Quick thoughts on how to run it: first get a couple trainers and assistant coaches for each team in and quarantine them for a week, then start bringing in the players, maybe 3 or 4 at a time, young guys first, then a week later vets. Do a one week quarantine for each group. Try to keep players separate from other groups until every group has done a 2 week quarantine. Might have a team together within a month. Working out and practicing. If no one is sick within that month then you have NBA players and coaches and trainers and refs able to interact and play games.

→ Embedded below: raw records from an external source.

Fixpoint wait_ticks (ticks : nat) (fd pid : Z) (keys : list string) (buffer : text) (env : gmap string string)
    : M R (bool * gmap string string) :=
  match ticks with
  | O => ret (false, env)
  | S n =>
      readable <- kask (k_poll fd 100) ;;
      chunk <- (if (readable : bool) then kask (k_read fd) else ret None) ;;
      let '(buffer, env) := match chunk with
                            | Some ((_ :: _) as c) => take_lines (buffer ++ c) env
                            | _ => (buffer, env)
                            end in
      if has_all_keys env keys then ret (true, env)
      else
        gone <- kask (k_waitpid pid false) ;;
        if (gone : bool) then ret (false, env) else wait_ticks n fd pid keys buffer env
  end.
Definition wait_for_env_lines (fd pid : Z) (keys : list string) (timeout_ms : Z) : M R (bool * gmap string string) :=
  wait_ticks (Z.to_nat (Z.max 1 (Z.quot timeout_ms 100))) fd pid keys [] ∅.

(** [spawn] once there is a pipe. *)
Definition start_child (spec : ManagedChildSpec) (rd wr : Z) : M R (string + Entry) :=
  child <- kask (k_fork_exec (sp_argv spec) wr) ;;
  match child with
  | inl e => kdo (k_close rd) ;; kdo (k_close wr) ;; ret (inl ("fork failed: " +:+ e)%string)
  | inr pid =>
      kdo (k_close wr) ;;
      w <- wait_for_env_lines rd pid (required_env_keys spec) (startup_timeout_ms spec) ;;
      let '(ready, env) := w in
      kdo (k_close rd) ;;
      if negb ready then
        kdo (k_terminate pid) ;; kask (k_waitpid pid true) ;;
        ret (inl "child did not publish required endpoints"%string)
      else ret (inr (mkEntry (sp_role spec) pid true env))
  end.
Definition spawn (spec : ManagedChildSpec) : M R (string + Entry) :=
  p <- kask k_pipe ;;
  match p with
  | inl e => ret (inl ("pipe failed: " +:+ e)%string)
  | inr (rd, wr) => start_child spec rd wr
  end.

(** [spawn_or_adopt] past its two guards. *)
Definition adopt_or_replace (spec : ManagedChildSpec) : M R (string + ManagedChildInfo) :=
  adopted <- adopt (sp_role spec) (required_env_keys spec) ;;
  match adopted with
  | Some info => ret (inr info)
  | None =>
      l <- rget entries_ ;;
      (match find_entry (sp_role spec) l with
       | None => ret tt
       | Some (i, existing) =>
           alive <- (if e_owned existing then is_process_alive (e_pid existing) else ret false) ;;
           (if (alive : bool) then kill_and_reap (e_pid existing) else ret tt) ;;
           set_entries (<[i := forget_pid existing]> l)
       end) ;;
      spawned <- spawn spec ;;
      match spawned with
      | inl err => ret (inl err)
      | inr e =>
          l <- rget entries_ ;;
          set_entries (List.filter (λ e', negb (String.eqb (e_role e') (sp_role spec))) l ++ [e]) ;;
          save_state ;;
          ret (inr (info_of e))
      end
  end.
Definition spawn_or_adopt (spec : ManagedChildSpec) : M R (string + ManagedChildInfo) :=
  if String.eqb (sp_role spec) "" then ret (inl "child role is empty"%string)
  else match sp_argv spec with
       | [] | EmptyString :: _ => ret (inl "child argv is empty"%string)
       | _ => adopt_or_replace spec
       end.

(** One entry at shutdown: what becomes of it, and whether it changed. *)
Definition shutdown_entry (e : Entry) : M R (Entry * bool) :=
  if negb (e_owned e) || (e_pid e <=? 0) then ret (e, false)
  else
    alive <- is_process_alive (e_pid e) ;;
    (if (alive : bool) then kill_and_reap (e_pid e) else ret tt) ;;
    ret (forget_pid e, true).
Fixpoint shutdown_entries (l : list Entry) : M R (list Entry * bool) :=
  match l with
  | [] => ret ([], false)
  | e :: l =>
      r <- shutdown_entry e ;;
      rs <- shutdown_entries l ;;
      ret (r.1 :: rs.1, r.2 || rs.2)
  end.
Definition shutdown_owned : M R unit :=
  l <- rget entries_ ;;
  r <- shutdown_entries l ;;
  set_entries r.1 ;;
  if r.2 then set_entries (running_entries r.1) ;; save_state else ret tt.
End Operations.

(** ** [ensure_embedded_display_server] ([src/main.cpp]) *)

Section Main.
Context {K : Type} `{!Kernel K} `{!StringOrder}.
Local Abbreviation R := (Reg K).

Definition set_env (name : string) (value : option string) : M R unit := kdo (k_setenv name value).
(** [setenv] of a variable the child published, unless it is empty. *)
Definition export_env (env : gmap string string) (name : string) : M R bool :=
  match env !! name with
  | Some (String _ _ as v) => set_env name (Some v) ;; ret true
  | _ => ret false
  end.
Definition display_server_spec (exec_path : string) : ManagedChildSpec :=
  mkSpec "display-server" [exec_path; "--display-server"%string] ["WAYLAND_DISPLAY"; "SIRENWM_IPC_SOCKET"]%string 10000.

Definition ensure_embedded_display_server (exec_path : string) : M R bool :=
  display <- kget (k_getenv "WAYLAND_DISPLAY") ;;
  match display with
  | Some (String _ _ as display) =>
      adopted <- adopt "display-server" ["WAYLAND_DISPLAY"%string] ;;
      match adopted with
      | Some info =>
          if bool_decide (in_env info !! "WAYLAND_DISPLAY"%string = Some display)
          then export_env (in_env info) "SIRENWM_IPC_SOCKET" ;; export_env (in_env info) "DISPLAY" ;; ret true
          else ret true
      | None => ret true
      end
  | _ =>
      child <- spawn_or_adopt (display_server_spec exec_path) ;;
      match child with
      | inl _ => ret false
      | inr info =>
          ok <- export_env (in_env info) "WAYLAND_DISPLAY" ;;
          if negb ok then ret false
          else
            export_env (in_env info) "SIRENWM_IPC_SOCKET" ;;
            shown <- export_env (in_env info) "DISPLAY" ;;
            (if (shown : bool) then ret tt else set_env "DISPLAY" None) ;;
            ret true
      end
  end.
End Main.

You keep all those team folks away from the food servers and room cleaners and other staff as much as possible. All those staff people wear masks and try to keep distance. Probably want to restrict teams to 12 players instead of 15. That reduces things by almost 100 people. Those 3 end-of-the-bench players can still get their full salary.
Not sure how many people we're talking.
12 players. Say just 3 coaches. 3 trainers. 2 med staff. Whatever else I'm forgetting. 2 support staff. Would be 20 people per team x 30 = 600.
A dozen refs -- four crews of 3.
Camera people and technicians. Announcers.
Whatever else I'm forgetting.
I guess you try to hold the total under 800 people, with a max of 1,000.
Most of the support staff would be ESPN/Disney employees.
Not sure if they are talking about finishing the season or heading straight to playoffs. Playoffs make more sense to me, since the last 1/3 of the season isn't terribly meaningful. And with playoffs, you get two teams matched up for a series of games, so you limit contact across all 30 teams.
Maybe can play an abbreviated schedule. Say ten reg season games to get everyone back in shape for the playoffs. Since everyone is in one spot, you can rejig the schedule so teams play a limited number of opponents, if you want. might as well keep conferecnes separate during any reg season games, since the playoffs will do that anyway.